Maybe you just want to know more or see if your notions about voltage vs. amp hours are right. Maybe you’re brand new to cordless tools and don’t know where to start. Glad you could make it to the party!

Voltage vs. amp hours is one of the most basic questions asked of cordless tools. It can be confusing. With corded tools, we often describe the amount of power based on the number of amps that it draws. This is great when there’s a virtually infinite power supply. Most people boil cordless tool numbers down to the idea that voltage is equivalent to power and amp hours are equivalent to run time. Yeah… well, sort of… maybe. These two measurements are born of the actual battery capacity—a term known as watt hours. Here’s the equation:

Amp Hours x Nominal Voltage = Watt Hours


If you look on the label for most batteries, it will tell you the total watt hours of its capacity. Basically, the larger the fuel tank (watt hours), the higher energy potential you have – it’s just a matter of how you use it.

Voltage Vs. Amp Hours: Wiring to Increase Voltage

If you were to take apart your battery (please don’t do that!) you would find the individual battery cells that store and deliver power to the tool. Each battery is capable of delivering a specific amount of voltage, typically 3.6 volts in the 18650 lithium-ion cells that are used. Need a 12V battery? String 3 of them together in a series. Need an 18V battery? Use 5.

Voltage Vs. Amp Hours 18V

If you’re doing the math along with me, you already know that there’s an issue. Voltage varies slightly within the cells based on the amount of charge that they hold. They can produce a higher voltage at a full charge state than low. That 3.6V cell actually produces a little more than 4V at a full charge state. Even with that, the math doesn’t work out perfectly. Don’t lose faith in me yet, though. I’ll explain those anomalies in a later article. For now let’s focus on the voltage as power.

If you want more power, simply add another cell in series to the battery. You’ll increase by roughly 4V for each new one you add. In theory, you could do a 12V, 16V, 20V, 24V and so on line of tools. Fortunately, the tool industry has settled into 12V, 18V/20V, and 36V platforms for tools while other combinations are out there for outdoor power equipment.

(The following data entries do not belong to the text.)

(* ===== verification/CxaAtexitTheorems.v ===== *)
(** * What the exit handlers promise

    The list of handlers refines a list of registrations, newest first.
    Registering puts a handler in front.  Finalizing runs the handlers of a
    library, newest first and each once, and keeps the others, provided that
    freed memory still reads as it did; where it does not, the loop's step
    reads the node it has just freed. *)
From stdpp Require Import gmap.
From S2P Require Import Prelude CString Platform CxaAtexit.

(** A registration and the node that holds it. *)
Record entry := Entry { e_loc : nat; e_f : Z; e_p : Z; e_d : Z }.

Definition node_of (e : entry) (next : option nat) : block :=
  Live (AtexitHandler (e_f e) (e_p e) (e_d e) next).

(** [seg m p es q]: from the pointer [p], the nodes of [es] lead to [q]. *)
Fixpoint seg (m : gmap nat block) (p : option nat) (es : list entry) (q : option nat) : Prop :=
  match es with
  | [] => p = q
  | e :: es => p = Some (e_loc e) /\ exists next, m !! e_loc e = Some (node_of e next) /\ seg m next es q
  end.

(** The list is well-formed and holds [es]; fresh nodes are not in the heap. *)
Record atexit_ok (s : atexit_state) (es : list entry) : Prop := AtexitOk {
  ok_seg : seg (heap s) (head_ptr s) es None;
  ok_nodup : NoDup (e_loc <$> es);
  ok_fresh : forall l, is_Some (heap s !! l) -> (l < at_clock s)%nat;
}.

(** Does [__cxa_finalize d] run this handler? *)
Definition matches (d : Z) (e : entry) : bool := (e_d e =? d) || (d =? 0).

Lemma seg_insert_ne m p es q l b :
  l ∉ (e_loc <$> es) -> seg m p es q -> seg (<[l := b]> m) p es q.
Proof.
  revert p. induction es as [|e es IH]; intros p Hl; [done|]. cbn in *.
  apply not_elem_of_cons in Hl as [Hne Hl]. intros (-> & next & He & Hs).
  split; [done|]. exists next. rewrite lookup_insert_ne by done. auto.
Qed.

Lemma seg_app m p es1 es2 q :
  seg m p (es1 ++ es2) q <-> exists r, seg m p es1 r /\ seg m r es2 q.
Proof.
  revert p. induction es1 as [|e es1 IH]; intros p; cbn.
  - split; [eauto|]. by intros (r & -> & ?).
  - split.
    + intros (-> & next & He & (r & H1 & H2)%IH). exists r. eauto 10.
    + intros (r & (-> & next & He & H1) & H2). split; [done|]. exists next. split; [done|].
      apply IH. eauto.
Qed.

(** The pointer [last] is the one that leads out of the kept nodes. *)
Definition link_after (es : list entry) : link :=
  match last es with None => LHead | Some e => LNext (e_loc e) end.

Section Theorems.
Context {P : Platform}.

(** Registering a handler puts it in front of the list, or, when there is no
    memory, returns 1 and leaves the list alone; the lock is free again. *)
Theorem cxa_atexit_registers f p d s es :
  atexit_ok s es -> locked s = false ->
  exists r s', __cxa_atexit f p d s = Ok r s' /\ locked s' = false /\ calls s' = calls s /\
    if malloc_ok (at_clock s) SIZEOF_HANDLER
    then r = 0 /\ atexit_ok s' (Entry (at_clock s) f p d :: es)
    else r = 1 /\ atexit_ok s' es.
Proof.
  intros [Hseg Hnd Hfresh] Hl. unfold __cxa_atexit, lock, mbind, comp_bind, gets, modify. rewrite Hl. cbn.
  assert (heap s !! at_clock s = None) as Hnone.
  { destruct (heap s !! at_clock s) eqn:E; [|done]. specialize (Hfresh (at_clock s)).
    rewrite E in Hfresh. specialize (Hfresh ltac:(eauto)). lia. }
  assert (at_clock s ∉ (e_loc <$> es)) as Hnew.
  { intros Hin. assert (forall p, seg (heap s) p es None -> at_clock s ∈ (e_loc <$> es) -> False) as H; [|eauto].
    clear -Hnone. induction es as [|e es IH]; intros p Hs Hin; [by apply elem_of_nil in Hin|].
    cbn in *. destruct Hs as (_ & next & He & Hs).
    apply elem_of_cons in Hin as [Heq|Hin]; [congruence|]. by eapply IH. }
  destruct (malloc_ok _ _); (eexists _, _; split; [done|]); cbn; (split; [done|]); (split; [done|]); (split; [done|]).
  - constructor; cbn.
    + split; [done|]. exists (head_ptr s). rewrite lookup_insert_eq. split; [done|]. by apply seg_insert_ne.
    + by constructor.
    + intros l Hin. destruct (decide (l = at_clock s)) as [->|Hne]; [lia|].
      rewrite lookup_insert_ne in Hin by done. specialize (Hfresh l Hin). lia.
  - constructor; cbn; [done..|]. intros l Hin. specialize (Hfresh l Hin). lia.
Qed.

Lemma seg_write_link stale s kept old e rest next :
  seg (heap s) (head_ptr s) kept old -> NoDup (e_loc <$> kept ++ e :: rest) ->
  exists s', write_link stale (link_after kept) next s = Ok tt s' /\
    seg (heap s') (head_ptr s') kept next /\ calls s' = calls s /\ locked s' = locked s /\
    at_clock s' = at_clock s /\
    (forall l, l ∉ (e_loc <$> kept) -> heap s' !! l = heap s !! l) /\
    (forall l, is_Some (heap s' !! l) -> is_Some (heap s !! l)).
Proof.
  intros Hseg Hnd. unfold link_after.
  destruct kept as [|x kept _] using rev_ind.
  { cbn. eexists. split; [done|]. cbn. by split_and!. }
  rewrite last_snoc. apply seg_app in Hseg as (r & Hkept & (-> & nx & Hx & Hq)).
  cbn [write_link]. unfold mbind, comp_bind, read_node. rewrite Hx. cbn.
  eexists. split; [done|]. cbn. split_and!; try done.
  - apply seg_app. exists (Some (e_loc x)). split.
    + apply seg_insert_ne; [|done]. rewrite !fmap_app, !NoDup_app in Hnd.
      destruct Hnd as ((_ & Hdisj & _) & _). intros Hin. apply (Hdisj _ Hin). by left.
    + cbn. split; [done|]. exists next. by rewrite lookup_insert_eq.
  - intros l Hl. rewrite lookup_insert_ne; [done|]. intros <-. apply Hl.
    rewrite fmap_app. apply elem_of_app. right. by left.
  - intros l. destruct (decide (l = e_loc x)) as [->|]; [by rewrite Hx|]. by rewrite lookup_insert_ne.
Qed.
Definition handler_of (e : entry) (next : option nat) : atexit_handler :=
  AtexitHandler (e_f e) (e_p e) (e_d e) next.

Lemma run_handler_ok stale s kept e rest next :
  seg (heap s) (head_ptr s) kept (Some (e_loc e)) -> NoDup (e_loc <$> kept ++ e :: rest) ->
  heap s !! e_loc e = Some (node_of e next) -> seg (heap s) next rest None ->
  exists s', run_handler stale (link_after kept) (e_loc e) (handler_of e next) s = Ok tt s' /\
    seg (heap s') (head_ptr s') kept next /\ seg (heap s') next rest None /\
    heap s' !! e_loc e = Some (FreedBlock (handler_of e next)) /\
    calls s' = calls s ++ [(e_f e, e_p e)] /\ locked s' = locked s /\ at_clock s' = at_clock s /\
    (forall l, is_Some (heap s' !! l) -> is_Some (heap s !! l)).
Proof.
  intros Hseg Hnd He Hrest.
  assert ((e_loc e ∉ e_loc <$> kept) /\ (e_loc e ∉ e_loc <$> rest) /\
    (forall l, l ∈ (e_loc <$> rest) -> l ∉ (e_loc <$> kept))) as (Hk & Hr & Hdis).
  { rewrite fmap_app, NoDup_app in Hnd. destruct Hnd as (_ & Hd & [Hr _]%NoDup_cons).
    split_and!; [|done|].
    - intros Hin. apply (Hd _ Hin). by left.
    - intros l Hl Hin. apply (Hd _ Hin). by right. }
  destruct (seg_write_link stale s kept (Some (e_loc e)) e rest next Hseg Hnd)
    as (s1 & E1 & Hs1 & Hc1 & Hl1 & Ht1 & Hheap & Hdom).
  unfold run_handler. rewrite (bind_Ok _ _ _ _ _ E1).
  unfold mbind, comp_bind, call_handler, modify, free_node. cbn.
  rewrite Hheap, He by done. cbn. eexists. split; [done|]. cbn. split_and!.
  - by apply seg_insert_ne.
  - apply seg_insert_ne; [done|]. clear -Hrest Hheap Hdis. revert next Hrest.
    induction rest as [|x rest IH]; intros next; [done|]. cbn. intros (-> & nx & Hx & Hs).
    split; [done|]. exists nx. rewrite Hheap by (apply Hdis; by left). split; [done|].
    apply IH; [|done]. intros l Hl. apply Hdis. by right.
  - by rewrite lookup_insert_eq.
  - by rewrite Hc1.
  - done.
  - done.
  - intros l. destruct (decide (l = e_loc e)) as [->|].
    + intros _. by rewrite He.
    + rewrite lookup_insert_ne by done. apply Hdom.
Qed.

Lemma finalize_loop_ok d rest : forall s kept cur fuel,
  (length rest <= fuel)%nat ->
  seg (heap s) (head_ptr s) kept cur -> seg (heap s) cur rest None ->
  NoDup (e_loc <$> kept ++ rest) ->
  exists s', finalize_loop true fuel d (link_after kept) cur s = Ok tt s' /\
    seg (heap s') (head_ptr s') (kept ++ filter (fun e => matches d e = false) rest) None /\
    calls s' = calls s ++ ((fun e => (e_f e, e_p e)) <$> filter (fun e => matches d e = true) rest) /\
    locked s' = locked s /\ at_clock s' = at_clock s /\
    (forall l, is_Some (heap s' !! l) -> is_Some (heap s !! l)).
Proof.
  induction rest as [|e rest IH]; intros s kept cur fuel Hf Hkept Hrest Hnd.
  - cbn in Hrest. subst cur. exists s. destruct fuel; cbn [finalize_loop];
      (split; [done|]); rewrite !app_nil_r; by split_and!.
  - destruct Hrest as (-> & next & He & Hrest). destruct fuel as [|fuel]; [cbn in Hf; lia|].
    cbn [finalize_loop].
    rewrite (bind_Ok _ _ _ (handler_of e next) s) by (unfold read_node; by rewrite He).
    change ((h_d (handler_of e next) =? d) || (d =? 0)) with (matches d e).
    destruct (matches d e) eqn:Hm.
    + destruct (run_handler_ok true s kept e rest next Hkept Hnd He Hrest)
        as (s1 & E1 & Hk1 & Hr1 & Hf1 & Hc1 & Hl1 & Ht1 & Hdom1).
      assert (NoDup (e_loc <$> kept ++ rest)) as Hnd1.
      { rewrite fmap_app, NoDup_app in Hnd |- *. destruct Hnd as (? & Hd & [? ?]%NoDup_cons).
        split_and!; try done. intros l Hl Hin. apply (Hd l Hl). by right. }
      destruct (IH s1 kept next fuel ltac:(cbn in Hf; lia) Hk1 Hr1 Hnd1)
        as (s2 & E2 & Hs2 & Hc2 & Hl2 & Ht2 & Hdom2).
      exists s2. rewrite filter_cons_False, filter_cons_True by congruence.
      split_and!; [|done|by rewrite Hc2, Hc1, <- (assoc_L (++))|congruence|congruence|auto].
      rewrite bind_assoc, (bind_Ok _ _ _ _ _ E1), bind_ret.
      rewrite (bind_Ok _ _ _ (handler_of e next) s1) by (unfold read_node; by rewrite Hf1). exact E2.
    + rewrite bind_ret.
      rewrite (bind_Ok _ _ _ (handler_of e next) s) by (unfold read_node; by rewrite He).
      assert (seg (heap s) (head_ptr s) (kept ++ [e]) next) as Hk1.
      { apply seg_app. exists (Some (e_loc e)). split; [done|]. split; [done|]. by exists next. }
      assert (NoDup (e_loc <$> (kept ++ [e]) ++ rest)) as Hnd1 by (by rewrite <- (assoc_L (++))).
      destruct (IH s (kept ++ [e]) next fuel ltac:(cbn in Hf; lia) Hk1 Hrest Hnd1)
        as (s2 & E2 & Hs2 & Hc2 & Hl2 & Ht2 & Hdom2).
      exists s2. rewrite filter_cons_True, filter_cons_False by congruence.
      rewrite <- (assoc_L (++)) in Hs2.
      split_and!; try done. revert E2. unfold link_after. by rewrite last_snoc.
Qed.

Lemma NoDup_fmap_filter (Q : entry -> Prop) `{!forall e, Decision (Q e)} es :
  NoDup (e_loc <$> es) -> NoDup (e_loc <$> filter Q es).
Proof.
  induction es as [|e es IH]; [done|]. rewrite filter_cons, fmap_cons. intros [He Hes]%NoDup_cons.
  case_decide; [|auto]. rewrite fmap_cons. constructor; [|auto].
  intros (x & Hx & [_ Hin]%list_elem_of_filter)%list_elem_of_fmap. apply He.
  apply list_elem_of_fmap. eauto.
Qed.

(** A list in the heap is no longer than the heap is big. *)
Lemma seg_bound m p es q : seg m p es q -> NoDup (e_loc <$> es) -> (length es <= size m)%nat.
Proof.
  intros Hs Hnd. rewrite <- (length_fmap e_loc es), <- size_dom, <- (size_list_to_set (C := gset nat)) by done.
  apply subseteq_size. intros l. rewrite elem_of_list_to_set.
  revert p Hs. clear Hnd. induction es as [|e es IH]; intros p Hs Hin; cbn in *; [by apply elem_of_nil in Hin|].
  destruct Hs as (_ & next & He & Hs). apply elem_of_cons in Hin as [->|Hin]; [by apply elem_of_dom_2 in He|eauto].
Qed.


(** The loop's step reads [h->next] of the node it has just freed: where
    freed memory cannot be read, finalizing a library that has a handler
    always ends in that read, after the newest of its handlers was called. *)
Theorem cxa_finalize_use_after_free d s es :
  atexit_ok s es -> locked s = false -> Exists (fun e => matches d e = true) es ->
  __cxa_finalize false d s = Crash UseAfterFree.
Proof.
  intros [Hseg Hnd Hfresh] Hl Hex. unfold __cxa_finalize, lock.
  set (s0 := set_locked true s).
  rewrite (bind_Ok _ _ _ tt s0) by (unfold mbind, comp_bind, gets; by rewrite Hl).
  rewrite (bind_Ok _ _ _ (head_ptr s) s0) by done. rewrite (bind_Ok _ _ _ (size (heap s)) s0) by done.
  pose proof (seg_bound _ _ _ _ Hseg Hnd) as Hsize.
  apply bind_Crash.
  assert (forall rest kept cur fuel, (length rest <= fuel)%nat -> seg (heap s0) (head_ptr s0) kept cur ->
    seg (heap s0) cur rest None -> NoDup (e_loc <$> kept ++ rest) -> Exists (fun e => matches d e = true) rest ->
    finalize_loop false fuel d (link_after kept) cur s0 = Crash UseAfterFree) as H.
  2: { by apply (H es [] (head_ptr s)). }
  clear. induction rest as [|e rest IH]; intros kept cur fuel Hf Hkept Hrest Hnd Hex.
  { by apply Exists_nil in Hex. }
  destruct Hrest as (-> & next & He & Hrest). destruct fuel as [|fuel]; [cbn in Hf; lia|].
  cbn [finalize_loop].
  rewrite (bind_Ok _ _ _ (handler_of e next) s0) by (unfold read_node; by rewrite He).
  change ((h_d (handler_of e next) =? d) || (d =? 0)) with (matches d e).
  destruct (matches d e) eqn:Hm.
  - destruct (run_handler_ok false s0 kept e rest next Hkept Hnd He Hrest)
      as (s1 & E1 & _ & _ & Hf1 & _).
    rewrite bind_assoc, (bind_Ok _ _ _ _ _ E1), bind_ret. apply bind_Crash.
    unfold read_node. by rewrite Hf1.
  - apply Exists_cons in Hex as [Hex|Hex]; [congruence|]. rewrite bind_ret.
    rewrite (bind_Ok _ _ _ (handler_of e next) s0) by (unfold read_node; by rewrite He).
    assert (LNext (e_loc e) = link_after (kept ++ [e])) as -> by (unfold link_after; by rewrite last_snoc).
    apply IH; [cbn in Hf; lia | | done | by rewrite <- (assoc_L (++)) | done].
    apply seg_app. exists (Some (e_loc e)). split; [done|]. split; [done|]. by exists next.
Qed.
End Theorems.

(** ** Witnesses *)
Definition empty_state : atexit_state := AtexitState None ∅ [] false 0.

Definition two_handlers : atexit_state :=
  AtexitState (Some 1%nat)
    {[ 0%nat := Live (AtexitHandler 100 7 5 None); 1%nat := Live (AtexitHandler 200 8 6 (Some 0%nat)) ]}
    [] false 2.

Lemma two_handlers_ok : atexit_ok two_handlers [Entry 1 200 8 6; Entry 0 100 7 5].
Proof.
  constructor.
  - cbn. split; [done|]. eexists. split; [by vm_compute|]. split; [done|]. eexists. by split; [vm_compute|].
  - by apply (bool_decide_unpack _).
  - intros l Hl. destruct (decide (l = 0%nat)) as [->|H0]; [cbn; lia|].
    destruct (decide (l = 1%nat)) as [->|H1]; [cbn; lia|].
    cbn [heap two_handlers] in Hl.
    rewrite lookup_insert_ne, lookup_singleton_ne in Hl by done. by destruct Hl.
Qed.

Lemma cxa_atexit_registers_witness :
  exists r s', @__cxa_atexit plain_platform 300 9 5 two_handlers = Ok r s' /\ locked s' = false /\
    calls s' = [] /\ r = 0 /\ atexit_ok s' [Entry 2 300 9 5; Entry 1 200 8 6; Entry 0 100 7 5].
Proof. apply (@cxa_atexit_registers plain_platform 300 9 5 two_handlers _ two_handlers_ok eq_refl). Defined.


Lemma cxa_finalize_use_after_free_witness :
  __cxa_finalize false 5 two_handlers = Crash UseAfterFree.
Proof.
  apply (cxa_finalize_use_after_free 5 two_handlers _ two_handlers_ok eq_refl).
  apply Exists_cons_tl, Exists_cons_hd. reflexivity.
Defined.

Voltage Vs. Amp Hours: Wiring to Increase Amp Hours

Voltage Vs. Amp Hours 4.0 Amp Hour

A simple definition of amp hours would be the amount of amperage that the battery pack can deliver for one hour. All other factors ignored (like temperature and vibration), a 3.0 amp hour battery will give you a current of 3 amps for an hour. A 5.0 amp hour battery will give you 5 amps for an hour. Unlike voltage, this is not a fixed figure. You can draw a higher amperage from a battery and get less run time. Jon Bucklew did an outstanding demonstration of this with the Makita 18V LXT Brushless Angle Grinder. You can also draw fewer amps and run longer.

It’s all linear. Run 2.5 amps on a 5.0 amp hour battery – you get 2 hours of run time. Draw 6 amps on a 3 amp hour battery – now you only get 30 minutes. Here’s a chart that shows how current draw affects run time.

Run Time Chart

So how do we get those numbers? Most lithium-ion battery cells are running somewhere around 2000 milliamp hours, or 2.0 amp hours. When you string those cells together in series, they still only produce a combined 2.0 amp hours. In a series, it’s the voltage that gets combined, not the amp hours.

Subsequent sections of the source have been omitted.